The provisions of the 1998 and 2004 policies are described in the court's order of March 27, 2008, at 6-7.
On September 9, 2008, plaintiffs filed the instant renewed motion for class certification. Since the court's denial of plaintiffs' motion to certify a class in January 2007, five new cases have been related to this case, bringing the total number of named plaintiffs meeting plaintiffs' proposed class definition to thirty-nine.
Miller v. City of Oakland, C 07-1773 MHP; Ward v. City of Oakland, C 07-4179 MHP; Smith v. City of Oakland, C 07-6298;Turner v. City of Oakland, C 08-3114 MHP; and Coley v. City of Oakland, C 08-4255 MHP.
LEGAL STANDARD
A class may be certified in a case that meets the four prerequisites enumerated in Rule 23(a) and at least one of the requirements of Rule 23(b). Fed.R.Civ.P. 23. Under Rule 23(a), the party seeking class certification must establish numerosity, commonality, typicality, and adequacy of representation. Fed.R.Civ.P. 23(a). In addition to the explicit requirements set out by Rule 23(a), the class definition must set forth a class which is adequately defined and clearly ascertainable. See DeBremaecker v. Short, 433 F.2d 733, 734 (5th Cir. 1970).

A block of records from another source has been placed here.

(* ===== verification/ProcessTests.v ===== *)
(** * The unit tests that need a reporter or a process of their own

    The [tests] module of km_common/src/lib.rs, where the reporter writes to a
    local of the test, those of telemetry.rs that run the test again in a child
    process and look at its output, and the large vault of protected_mem.rs. *)

From S2P Require Import Prelude Effects RustStd Proto Platform RefPlatform SecretBox ProtectedMem X25519.
From S2P Require Import Crypto Telemetry KeyTypes Process Registry Reaper Boundary Formatting Harness TestKit KmTests.
Import RefInstances.

Section tests.
Context `{Platform}.

(** ** lib.rs *)

(** [let mut failure: Option<Failure>], as a local of the test: a tag and the three
    numbers of the enumerations. *)
Definition operation_index (op : KccOperation) : N :=
  match list_find (λ o, o = op) all_operations with Some (i, _) => N.of_nat i | None => 255 end.
Definition kind_index (k : FailureKind) : N := match k with FailureKind_Error => 0 | FailureKind_Panic => 1 end.
Definition option_failure_bytes (o : option Failure) : bytes :=
  match o with
  | None => zeros 4
  | Some f =>
      [byte_of_N 1; byte_of_N (operation_index (operation f));
       byte_of_N (Z.to_N (Status_as_i32 (status f))); byte_of_N (kind_index (kind f))]
  end.

(** [|event| failure = Some(event)] *)
Definition set_failure (failure : N) (event : Failure) (p : Proc) : Proc :=
  set_mem (write_bytes (p_mem p) failure (option_failure_bytes (Some event))) p.

Definition ffi_success_does_not_report_a_failure : UnitTest unit :=
  let* failure := alloc (option_failure_bytes None) in
  let* status :=
    call (ffi_call_with_reporter GenerateBindingKeypair (ret tt) (set_failure failure)) in
  do* assert_eq status Success;
  let* failure := load failure 4 in
  assert_eq failure (option_failure_bytes None).

Definition ffi_error_reports_one_typed_failure : UnitTest unit :=
  let* failure := alloc (option_failure_bytes None) in
  let* status := call (ffi_call_with_reporter Open (throw DecryptionFailure) (set_failure failure)) in
  do* assert_eq status DecryptionFailure;
  let* failure := load failure 4 in
  assert_eq failure (option_failure_bytes (Some (mkFailure Open DecryptionFailure FailureKind_Error))).

(** ** telemetry.rs *)

(** [Command::new(current_exe()).arg(test).env(CHILD_ENV, "1").output()]: the test
    runs in a fresh process; its success, and the events it wrote. *)
Definition child_output (child : UnitTest unit) : bool * list Event :=
  let '(o, w) := child (mkProg (init_proc ∅) 8 tt) in (passed o, events (p_tel (prog_proc w))).

(** [key_manager_init_telemetry(svc.as_ptr(), svc.len())] *)
Definition init_telemetry_with (svc : bytes) : UnitTest unit :=
  let* a := alloc svc in
  call (zoom (λ p, (p_mem p, p_tel p)) (λ mt p, set_tel (snd mt) (set_mem (fst mt) p))
          (key_manager_init_telemetry a (lenN svc))).

(** [panic!(..)] under the hook the process has. *)
Definition panic_with (payload : string) : UnitTest unit :=
  do* modify (λ w, set_proc (caught_panic (prog_proc w)) w);
  panic.

(** [output_text.contains(..)] of a field and of a message, and of any text. *)
Definition output_has_field (out : list Event) (field value : string) : bool :=
  existsb (λ e, bool_decide ((field, value) ∈ ev_fields e)) out.
Definition output_has_message (out : list Event) (message : string) : bool :=
  existsb (λ e, bool_decide (ev_message e = message)) out.
Definition output_contains (out : list Event) (text : string) : bool :=
  existsb (λ e, contains (ev_target e) text || contains (ev_message e) text ||
                existsb (λ kv, contains (fst kv) text || contains (snd kv) text) (ev_fields e)) out.

Definition test_report_failure_emits_configured_service_name_json : UnitTest unit :=
  let child :=
    do* init_telemetry_with (lit "my_custom_ws_service");
    report sample_failure in
  let '(success, output_text) := child_output child in
  do* assert success;
  do* assert (output_has_field output_text "service.name" "my_custom_ws_service");
  do* assert (output_has_field output_text "operation" "open");
  assert (output_has_message output_text "kcc_operation_failed").

Definition test_panic_after_init_emits_sanitized_fatal_panic_occurred : UnitTest unit :=
  let child :=
    do* init_telemetry_with (lit "test_panic_service");
    panic_with "super_secret_panic_payload_12345" in
  let '(success, output_text) := child_output child in
  do* assert (negb success);
  do* assert (output_has_field output_text "service.name" "test_panic_service");
  do* assert (output_has_field output_text "failure_kind" "panic");
  do* assert (output_has_message output_text "fatal_panic_occurred");
  assert (negb (output_contains output_text "super_secret_panic_payload_12345")).

(** ** protected_mem.rs *)

(** [n] is the size of the vault, a megabyte in the source. *)
Definition test_large_vault (n : nat) : UnitTest unit :=
  let data := zeros n in
  let len := length data in
  let* vault := new_vault data in
  scoped_vault vault (let* s := secret_of vault in assert_eq (length s) len).

Definition process_tests (n : nat) : list (UnitTest unit) :=
  [ffi_success_does_not_report_a_failure; ffi_error_reports_one_typed_failure;
   test_report_failure_emits_configured_service_name_json;
   test_panic_after_init_emits_sanitized_fatal_panic_occurred; test_large_vault n].
End tests.

(** Every one of these tests passes. *)
Example process_tests_pass : all_pass (process_tests 1024) = true.
Proof. vm_compute. reflexivity. Qed.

The party seeking class certification bears the burden of establishing that the requirements of Rule 23(a) and (b) have been met. Zinser v. Accufix Research Inst., 253 F.3d 1180, 1186 (9th Cir. 2001), amended by 273 F.3d 1266 (9th Cir. 2001); Hanon v. Dataproducts Corp., 976 F.2d 497, 508 (9th Cir. 1992). When adjudicating a motion for class certification, the court accepts the allegations in the complaint as true so long as those allegations are sufficiently specific to permit an informed assessment as to whether the requirements of Rule 23 have been satisfied. Blackie v. Barrack, 524 F.2d 891, 901 (9th Cir. 1975). The merits of the class members' substantive claims are generally irrelevant to this inquiry. Eisen v. Carlisle Jacquelin, 417 U.S. 156, 177-78 (1974); see also Moore v. Hughes Helicopters, Inc., 708 F.2d 475, 480 (9th Cir. 1983).
DISCUSSION
A proposed class cannot be certified unless it meets all four prerequisites of Rule 23(a), and meets at least one requirement of Rule 23(b).
I. Rule 23(a) Numerosity
When plaintiffs brought their first motion to certify, their proposed class did not meet the numerosity requirement. Five additional cases have been filed since that time. Plaintiffs note that there are now thirty-nine named plaintiffs who would meet the class definition and further assert that there are eleven more persons who have not yet been named. The numerosity requirement states that a class action is appropriate "only if the class is so numerous that joinder of all members is impracticable." Fed.R.Civ.P. 23(a)(1). Both plaintiffs and defendants, as well as this court, have taken note of one treatise's observation that "[a] class of 41 or more is usually sufficiently numerous." Moore's Federal Practice § 23.22[l][b];see January 2007 Order at 8; Mot. at 10; Opp. at 17. However, there is no magic number. The number of potential class members needed to establish numerosity varies with other factors, such as geographical dispersion and the difficulty in identifying class members. See Moeller v. Taco Bell, 220 F.R.D. 604, 608 (N.D. Cal. 2004) (Jenkins, J.); Moore's Federal Practice § 23.22[l][a] (noting that no single factor controls); see also Allen v. Isaac, 99 F.R.D. 45 (N.D. Ill. 1983) (deciding that class of 17 satisfied numerosity requirement); Joshlin v. Gannett River States Publ'g Corp., 152 F.R.D. 577, 579 (E.D. Ark. 1993) (deciding that class of 95 failed to satisfy numerosity requirement).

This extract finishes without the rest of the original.